From Table 4, the results of heritabilities and expected genetic advance indicated that the heritability in broad and narrow sense were generally found to be high in magnitudes in all crosses for number of seeds/pod, weight of 100 seeds, plant height, number of branches/plant, fruit diameter and fruit length, ranged from 72.43% (in case of cross 1 for plant height trait) to 98.03% (in case of cross 3 for fruit diameter trait) for heritability in broad sense and ranged from 72.27 to 97.72% (in the above mentioned cases) for heritability in narrow sense.

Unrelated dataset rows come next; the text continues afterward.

(** ** Ambiguity *)

(** The masks of an instruction that has an encoding. *)
Definition masks_of (i : YInsn) : option (string * (Z * Z)) :=
  (fun e => (yi_mnemonic i, (Encoding.gather e Encoding.field_m0, Encoding.gather e Encoding.field_m1)))
    <$> yi_encoding i.

Lemma masks_names_sub insns : (omap masks_of insns).*1 ⊆ yi_mnemonic <$> insns.
Proof.
  intros m ([m' ms] & -> & (i & Hi & Em)%list_elem_of_omap)%list_elem_of_fmap.
  unfold masks_of in Em. destruct (yi_encoding i); simplify_eq/=. apply list_elem_of_fmap. eauto.
Qed.

Lemma add_mask_ok pre i rest :
  YInsn.ok i → NoDup (yi_mnemonic <$> pre ++ i :: rest) →
  add_mask (omap masks_of pre) i = Ok (omap masks_of (pre ++ [i])).
Proof.
  intros Hok Hn. unfold add_mask. rewrite omap_app.
  change (omap masks_of [i]) with (match masks_of i with Some x => [x] | None => [] end).
  destruct (yi_encoding i) as [e |] eqn:Ee.
  2:{ assert (masks_of i = None) as -> by (unfold masks_of; by rewrite Ee).
      by rewrite app_nil_r. }
  assert (masks_of i = Some (yi_mnemonic i,
    (Encoding.gather e Encoding.field_m0, Encoding.gather e Encoding.field_m1))) as ->
    by (unfold masks_of; by rewrite Ee).
  rewrite Encoding.get_masks_ok by (by apply Hok). cbn [mbind res_bind]. rewrite dset_fresh; [done |].
  intros Hin%masks_names_sub. rewrite fmap_app, fmap_cons in Hn.
  apply NoDup_app in Hn as (_ & Hn & _). apply (Hn _ Hin). by left.
Qed.

Lemma all_masks insns :
  (∀ i, i ∈ insns → YInsn.ok i) → NoDup (yi_mnemonic <$> insns) →
  foldM add_mask [] insns = Ok (omap masks_of insns).
Proof.
  intros Hok Hn. enough (∀ pre rest, insns = pre ++ rest →
    foldM add_mask (omap masks_of pre) rest = Ok (omap masks_of insns)) as H by (by apply (H [])).
  intros pre rest. revert pre. induction rest as [| i rest IH]; intros pre ->.
  - by rewrite app_nil_r.
  - cbn [foldM]. rewrite (add_mask_ok pre i rest); [| | done].
    + cbn [mbind res_bind]. apply IH. by rewrite <- app_assoc.
    + apply Hok, elem_of_app. right. by left.
Qed.

Lemma pairs_elem {A} (l : list A) x y :
  x ∈ l → y ∈ l → x ≠ y → (x, y) ∈ pairs l ∨ (y, x) ∈ pairs l.
Proof.
  induction l as [| z l IH]; intros Hx Hy Hne; [by apply elem_of_nil in Hx |]. cbn [pairs].
  rewrite !elem_of_app, !list_elem_of_fmap.
  apply elem_of_cons in Hx as [-> | Hx], Hy as [-> | Hy]; naive_solver.
Qed.

Lemma ambiguous_comm a b : ambiguous a b = ambiguous b a.
Proof.
  destruct a, b. cbn. by rewrite (Z.land_comm z), (Z.land_comm z0).
Qed.

(** A word that both encodings accept makes them ambiguous. *)
Lemma both_match_ambiguous e1 e2 word :
  Encoding.wf e1 → Encoding.wf e2 →
  Encoding.literals_match e1 word → Encoding.literals_match e2 word →
  ambiguous (Encoding.gather e1 Encoding.field_m0, Encoding.gather e1 Encoding.field_m1)
    (Encoding.gather e2 Encoding.field_m0, Encoding.gather e2 Encoding.field_m1) ≠ None.
Proof.
  intros H1 H2 M1%Encoding.passes_iff M2%Encoding.passes_iff; [| done ..].
  rewrite Encoding.passes_bits in M1, M2.
  pose proof (fun i => Encoding.masks_cover _ i H1) as C1.
  pose proof (fun i => Encoding.masks_cover _ i H2) as C2.
  cbn [ambiguous]. change ((1 ≪ 32) - 1) with (mask 32).
  rewrite (proj2 (Z.eqb_eq _ _)); [done |]. apply Z_bits_eq. intros i Hi.
  specialize (M1 i Hi). specialize (M2 i Hi). specialize (C1 i Hi). specialize (C2 i Hi).
  revert M1 M2 C1 C2. autorewrite with testbit. repeat zcase; bits_cases.
Qed.

(** Instructions that passed the check have no word in common. *)
Lemma unambiguous insns i1 i2 e1 e2 word :
  (∀ i, i ∈ insns → YInsn.ok i) → NoDup (yi_mnemonic <$> insns) →
  find_ambiguous_encodings insns = Ok [] →
  i1 ∈ insns → i2 ∈ insns → yi_encoding i1 = Some e1 → yi_encoding i2 = Some e2 →
  Encoding.literals_match e1 word → Encoding.literals_match e2 word →
  yi_mnemonic i1 = yi_mnemonic i2.
Proof.
  intros Hok Hn Hamb H1 H2 E1 E2 M1 M2.
  destruct (decide (yi_mnemonic i1 = yi_mnemonic i2)) as [| Hne]; [done |]. exfalso.
  unfold find_ambiguous_encodings in Hamb. rewrite all_masks in Hamb by done.
  injection Hamb as Hamb.
  pose proof (both_match_ambiguous e1 e2 word (YInsn.ie_wf _ _ (Hok _ H1 _ E1)) (YInsn.ie_wf _ _ (Hok _ H2 _ E2)) M1 M2) as Ha.
  set (x1 := (yi_mnemonic i1, (Encoding.gather e1 Encoding.field_m0, Encoding.gather e1 Encoding.field_m1))).
  set (x2 := (yi_mnemonic i2, (Encoding.gather e2 Encoding.field_m0, Encoding.gather e2 Encoding.field_m1))).
  assert (Hx1 : x1 ∈ omap masks_of insns).
  { apply list_elem_of_omap. exists i1. split; [done |]. unfold masks_of. by rewrite E1. }
  assert (Hx2 : x2 ∈ omap masks_of insns).
  { apply list_elem_of_omap. exists i2. split; [done |]. unfold masks_of. by rewrite E2. }
  set (test := fun '((mnem0, ms0), (mnem1, ms1)) =>
    (fun bits => (mnem0, mnem1, bits)) <$> ambiguous ms0 ms1) in Hamb.
  assert (Hnone : ∀ p, p ∈ pairs (omap masks_of insns) → test p = None).
  { intros p Hp. destruct (test p) as [y |] eqn:Ey; [| done].
    assert (y ∈ omap test (pairs (omap masks_of insns))) as Hy by (apply list_elem_of_omap; eauto).
    rewrite Hamb in Hy. by apply elem_of_nil in Hy. }
  destruct (pairs_elem _ _ _ Hx1 Hx2) as [Hp | Hp]; [intros E; exact (Hne (f_equal fst E)) | |]; apply Hnone in Hp;
    cbv beta iota delta [test x1 x2] in Hp; apply fmap_None in Hp; [done |].
  by rewrite ambiguous_comm in Hp.
Qed.

(** What loading the database guarantees. *)
Record file_ok (file : InsnsFile) : Prop := {
  fo_ok : ∀ i, i ∈ if_insns file → YInsn.ok i;
  fo_names : NoDup ((fun i => lower (yi_mnemonic i)) <$> if_insns file);
  fo_index : if_mnemonic_to_insn file = (fun i => (lower (yi_mnemonic i), i)) <$> if_insns file;
  fo_amb : find_ambiguous_encodings (if_insns file) = Ok []
}.

Lemma value_to_runtime_inv {A} (r : res A) a : InsnsFile.value_to_runtime r = Ok a → r = Ok a.
Proof. by destruct r as [| []]. Qed.

Lemma file_init_ok y groups file : InsnsFile.init y groups = Ok file → file_ok file.
Proof.
  unfold InsnsFile.init. intros (schemes & Es & E)%bind_Ok_inv.
  assert (Hs : ∀ s, schemes = Some s → EncSchemes.schemes_ok s).
  { intros s ->. destruct y; [| done]. inv_ok. by eapply EncSchemes.encschemes_init_ok, value_to_runtime_inv. }
  apply bind_Ok_inv in E as (grouped & Eg & E). inv_ok.
  match goal with H : index_list _ _ = Ok _ |- _ => apply index_list_ok in H as [-> Hn] end.
  destruct x1 as [| ? ?]; [| done]. injection E as <-. split; cbn; try done.
  intros i (l & Hi & Hl)%list_elem_of_join.
  apply (EncSchemes.mapR_elem _ _ _ _ Eg) in Hl as (g & _ & Hg%value_to_runtime_inv). inv_ok.
  match goal with H : mapR _ _ = Ok _ |- _ =>
    apply (EncSchemes.mapR_elem _ _ _ _ H) in Hi as (yi & _ & Hi) end.
  by eapply YInsn.yinsn_init_ok.
Qed.

Lemma file_mnemonics file : file_ok file → NoDup (yi_mnemonic <$> if_insns file).
Proof.
  intros [_ Hn _ _]. apply (NoDup_fmap_1 lower). by rewrite <- list_fmap_compose.
Qed.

The analysis of expected genetic advance in percentage of mean for the above mentioned studied traits in all crosses showed that highest expected genetic advance (more than 19%) indicated good response to selection. High heritability estimates accompanied with high estimates of expected genetic advance expected in the next generation for these traits, indicated the preponderance of additive gene action for the expression of these traits which is fixable in subsequent generations. This also provides the evidence that larger proportion of phenotypic variance has been attributed to genotypic variance and reliable selection could be made for these traits on the basis of phenotypic expression (Bello et al., 2012).

Moderate heritability (ranged from 51.50 to 59.35% in broad sense and from 50.90 to 52.88% in narrow sense) accompanied with high expected genetic advance (ranged from 39.15 to 41.15%) were recorded for total yield per plant trait in all crosses, providing little chance for its further improvement. However, care must be taken while breeding for this complex trait as it is considerably influenced by environmental factors. It seems a limited scope of improvement could be achieved for this trait within these genotypes (Bello et al., 2012).

Also, moderately high to low heritability (ranged from 77.92 to 14.81% in broad sense and from 73.75 to 11.11% in narrow sense) accompanied with low expected genetic advance (ranged from 0.79 to 5.55%) were observed for number of days to 50% flowering, which might be due to non-additive gene effects. Hence, little improvement by selection is likely in this trait. This result is in line with those reported by Abdelmageed (2010). Straight forward selection from the segregation population of this trait does not seem to be possible, the genetic variation existed in this trait could be improved successfully following reciprocal recurrent selection. Furthermore, this trait in which over dominance was involved may advantageously be utilized by the breeders to develop hybrid, as suggested by Ojaghi and Akhundova (2010).

From the above mentioned results, high and moderately high GCV, PCV, heritability and GA% of mean in most crosses for all studied traits except number of days to 50% flowering suggested that these traits could be transmitted to the hybrid progeny and phenotypic selection based on these would be effective. Also, reported low GCV, PCV, heritability and GA% for number of days to 50% flowering. This finding was due to the influence of environment on this trait.

CONCLUSION

Variations observed in this research study for all studied traits were indicative of the differences in the genetic constitution of used okra genotypes. These differences led to better chance and large scope of selection and breeding programs. Applying generation mean analysis to three special okra crosses made it possible to conclude that there was very high direct genotypic effects especially additive and non-additive variances that were found to be important in the genetic control of all studied traits. Additive-dominance model was adequate to demonstrate the genetic variation and it is important in the inheritance for yield and yield component studied traits. While, non-allelic interactions were found in the other traits for most crosses. Also, High and moderately high GCV, PCV, heritability and GA% of mean in most crosses for most studied traits except number of days to 50% flowering suggested that the phenotypic selection could be effective for improving these traits.